(** * remote_server.py: the rollout worker and its dispatcher

    A shallow embedding of [src/remote_server.py].  The FastAPI handler
    [init] registers a [RolloutIdFilter] on a logger named after the
    rollout, then starts a daemon thread running the closure [_worker];
    the worker performs one chat completion and reports through the
    logger.  Everything the module reaches outside itself (the OpenAI
    client, the process environment) is an oracle of type [World]; what
    the module does to the outside (log records handed to the handlers,
    client construction, the completion call) is an ordered list of
    [Event]s in the process state. *)

From Stdlib Require Import ZArith QArith.
From stdpp Require Import gmap strings list fin_maps.

Open Scope string_scope.
Open Scope list_scope.

Set Warnings "-register-all".

(** ** Python values ([Any] in [Dict[str, Any]]) *)

Inductive value :=
| VNone
| VBool (b : bool)
| VInt (z : Z)
| VFloat (q : Q)
| VStr (s : string)
| VList (l : list value)
| VDict (d : list (string * value)).

(** Python truth value testing, as used by [if not x] / [if x]. *)
Definition truthy (v : value) : bool :=
  match v with
  | VNone => false
  | VBool b => b
  | VInt z => negb (z =? 0)%Z
  | VFloat q => negb (Qeq_bool q 0)
  | VStr s => negb (String.eqb s "")
  | VList l => negb (bool_decide (length l = 0))
  | VDict d => negb (bool_decide (length d = 0))
  end.

(** Truth value of an [Optional[List[_]]] attribute: [None] and [[]] are
    both false. *)
Definition truthy_list {A} (o : option (list A)) : bool :=
  match o with
  | None => false
  | Some [] => false
  | Some (_ :: _) => true
  end.

(** Truth value of an [Optional[str]]: [None] and the empty string are
    both false. *)
Definition truthy_str (o : option string) : bool :=
  match o with
  | None => false
  | Some s => negb (String.eqb s "")
  end.

(** [d.get(k)]: the value under [k], [None] when the key is absent. *)
Definition dict_get (d : gmap string value) (k : string) : value :=
  default VNone (d !! k).

(** ** The request model (eval_protocol's [InitRequest]) *)

Record Message := { role : string; content : string }.

Record RolloutMetadata := { rollout_id : string }.

Record InitRequest := {
  metadata : RolloutMetadata;
  messages : option (list Message);
  completion_params : gmap string value;
  tools : option (list value);
  model_base_url : option string
}.

(** ** The status taxonomy (eval_protocol's [Status]) *)

Module Status.
Inductive t :=
| Running
| Finished
| Error (message : string).

Definition rollout_finished : t := Finished.
Definition rollout_error (message : string) : t := Error message.

(** A terminal status concludes the rollout; [Running] does not. *)
Definition is_terminal (s : t) : bool :=
  match s with
  | Running => false
  | Finished | Error _ => true
  end.
End Status.

(** ** Exceptions

    Instances of Python's [Exception]: the two raised by the worker
    itself and the errors of the OpenAI client (construction without a
    credential, connection, authentication and provider errors, argument
    errors), which carry their class name. *)
Inductive exn :=
| ValueError (msg : string)
| RuntimeError (msg : string)
| LibraryError (cls msg : string).

Inductive result (A : Type) :=
| Returns (a : A)
| Raises (e : exn).
Arguments Returns {A} a.
Arguments Raises {A} e.

(** ** The outbound call *)

(** A keyword argument of [client.chat.completions.create]: the request's
    [messages] and [tools] attributes as they are, or an entry of
    [completion_params]. *)
Inductive arg :=
| ArgMessages (ms : option (list Message))
| ArgTools (ts : option (list value))
| ArgParam (v : value).

Record OpenAI := { base_url : option string; api_key : option string }.

Record ChatCompletion := { completion_repr : string }.

(** ** Log records *)

Inductive Level := DEBUG | INFO | WARNING | ERROR | CRITICAL.

(** A message: literal text, and for an f-string the objects interpolated
    in it. *)
Inductive fragment :=
| Lit (s : string)
| FmtStr (s : string)
| FmtValue (v : value)
| FmtKwargs (kw : gmap string arg)
| FmtCompletion (c : ChatCompletion)
| FmtExn (e : exn).

Record LogRecord := {
  name : string;
  levelno : Level;
  msg : list fragment;
  status : option Status.t;
  record_rollout_id : option string
}.

(** eval_protocol's [RolloutIdFilter]: its [filter] stamps the rollout id
    on the record and lets the record through. *)
Record RolloutIdFilter := { filter_rollout_id : string }.

Definition RolloutIdFilter_filter (f : RolloutIdFilter) (r : LogRecord) : LogRecord :=
  {| name := name r; levelno := levelno r; msg := msg r; status := status r;
     record_rollout_id := Some (filter_rollout_id f) |}.

(** ** The process *)

Inductive Event :=
| EvLog (r : LogRecord)
| EvOpenAI (base_url api_key : option string)
| EvCreate (client : OpenAI) (kw : gmap string arg).

(** A started thread: the closure [_worker] is its code, [req] and
    [logger] are the variables of [init] it captures. *)
Record Thread := {
  target_req : InitRequest;
  target_logger : string;
  daemon : bool
}.

Record State := {
  force_early_error_message : option string;
  filters : gmap string (list RolloutIdFilter);
  events : list Event;
  threads : list Thread
}.

(** The outside of the module: the environment variables, and the outcome
    of constructing a client and of the completion call. *)
Record World := {
  environ : gmap string string;
  OpenAI_new : option string -> option string -> result OpenAI;
  chat_completions_create : OpenAI -> gmap string arg -> result ChatCompletion
}.

Definition __name__ : string := "__main__".

Definition initial_state : State :=
  {| force_early_error_message := None; filters := ∅; events := [];
     threads := [] |}.

(** ** A state and exception monad for the statements of the module *)

Definition M (A : Type) : Type := State -> result A * State.

Definition ret {A} (a : A) : M A := fun st => (Returns a, st).

Definition raise {A} (e : exn) : M A := fun st => (Raises e, st).

Definition bind {A B} (k : A -> M B) (m : M A) : M B :=
  fun st =>
    match m st with
    | (Returns a, st') => k a st'
    | (Raises e, st') => (Raises e, st')
    end.

#[export] Instance M_ret : MRet M := @ret.
#[export] Instance M_bind : MBind M := @bind.

(** [try: body / except Exception as e: handler e / finally: final].
    Every [exn] is an instance of [Exception], so the handler takes each
    exception of the body.  An exception of the handler, or of [final],
    leaves the statement; [final] runs on every path. *)
Definition try_except_finally (body : M unit) (handler : exn -> M unit)
    (final : M unit) : M unit :=
  fun st =>
    match body st with
    | (Returns _, st1) => final st1
    | (Raises e, st1) =>
        match handler e st1 with
        | (Returns _, st2) => final st2
        | (Raises e', st2) =>
            match final st2 with
            | (Returns _, st3) => (Raises e', st3)
            | (Raises e'', st3) => (Raises e'', st3)
            end
        end
    end.

Definition emit (ev : Event) : M unit :=
  fun st =>
    (Returns tt,
     {| force_early_error_message := force_early_error_message st;
        filters := filters st; events := events st ++ [ev];
        threads := threads st |}).

Definition get_force_early_error_message : M (option string) :=
  fun st => (Returns (force_early_error_message st), st).

(** ** Logging *)

(** [logging.getLogger(name)]: loggers are process-wide, one per name. *)
Definition getLogger (name : string) : string := name.

Definition logger_filters (st : State) (logger : string) : list RolloutIdFilter :=
  default [] (filters st !! logger).

(** [logger.addFilter(f)] with a filter object constructed for the call:
    the filter is appended to the logger's list. *)
Definition addFilter (logger : string) (f : RolloutIdFilter) (st : State) : State :=
  {| force_early_error_message := force_early_error_message st;
     filters := <[logger := logger_filters st logger ++ [f]]> (filters st);
     events := events st; threads := threads st |}.

(** Python's numeric value of a level. *)
Definition level_value (l : Level) : Z :=
  match l with
  | DEBUG => 10
  | INFO => 20
  | WARNING => 30
  | ERROR => 40
  | CRITICAL => 50
  end.

(** [logger.getEffectiveLevel()].  The module sets no level on a logger
    and does not configure logging: a logger it gets from [getLogger] has
    no level of its own and takes the level of the root logger, which is
    WARNING. *)
Definition getEffectiveLevel (logger : string) : Z := level_value WARNING.

(** [logger.isEnabledFor(level)] *)
Definition isEnabledFor (logger : string) (level : Level) : bool :=
  (getEffectiveLevel logger <=? level_value level)%Z.

(** A logging call.  Below the logger's effective level it does nothing;
    otherwise the record is made, passes the logger's filters in order,
    and is handed on to the handlers. *)
Definition log (logger : string) (level : Level) (message : list fragment)
    (extra_status : option Status.t) : M unit :=
  fun st =>
    if isEnabledFor logger level then
      let r := {| name := logger; levelno := level; msg := message;
                  status := extra_status; record_rollout_id := None |} in
      emit (EvLog (foldl (fun r f => RolloutIdFilter_filter f r) r
                     (logger_filters st logger))) st
    else (Returns tt, st).

Definition logger_info := fun logger => log logger INFO.
Definition logger_error := fun logger => log logger ERROR.

(** ** The external calls *)

(** What an external call does: it returns or it raises. *)
Definition outcome {A} (r : result A) : M A := fun st => (r, st).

Task to carry out: Would you output, unchanged, each line from the start of the records to the line that holds "rollout, then starts", both included and nothing else?

Reply to the task:
(** * remote_server.py: the rollout worker and its dispatcher

    A shallow embedding of [src/remote_server.py].  The FastAPI handler
    [init] registers a [RolloutIdFilter] on a logger named after the
    rollout, then starts a daemon thread running the closure [_worker];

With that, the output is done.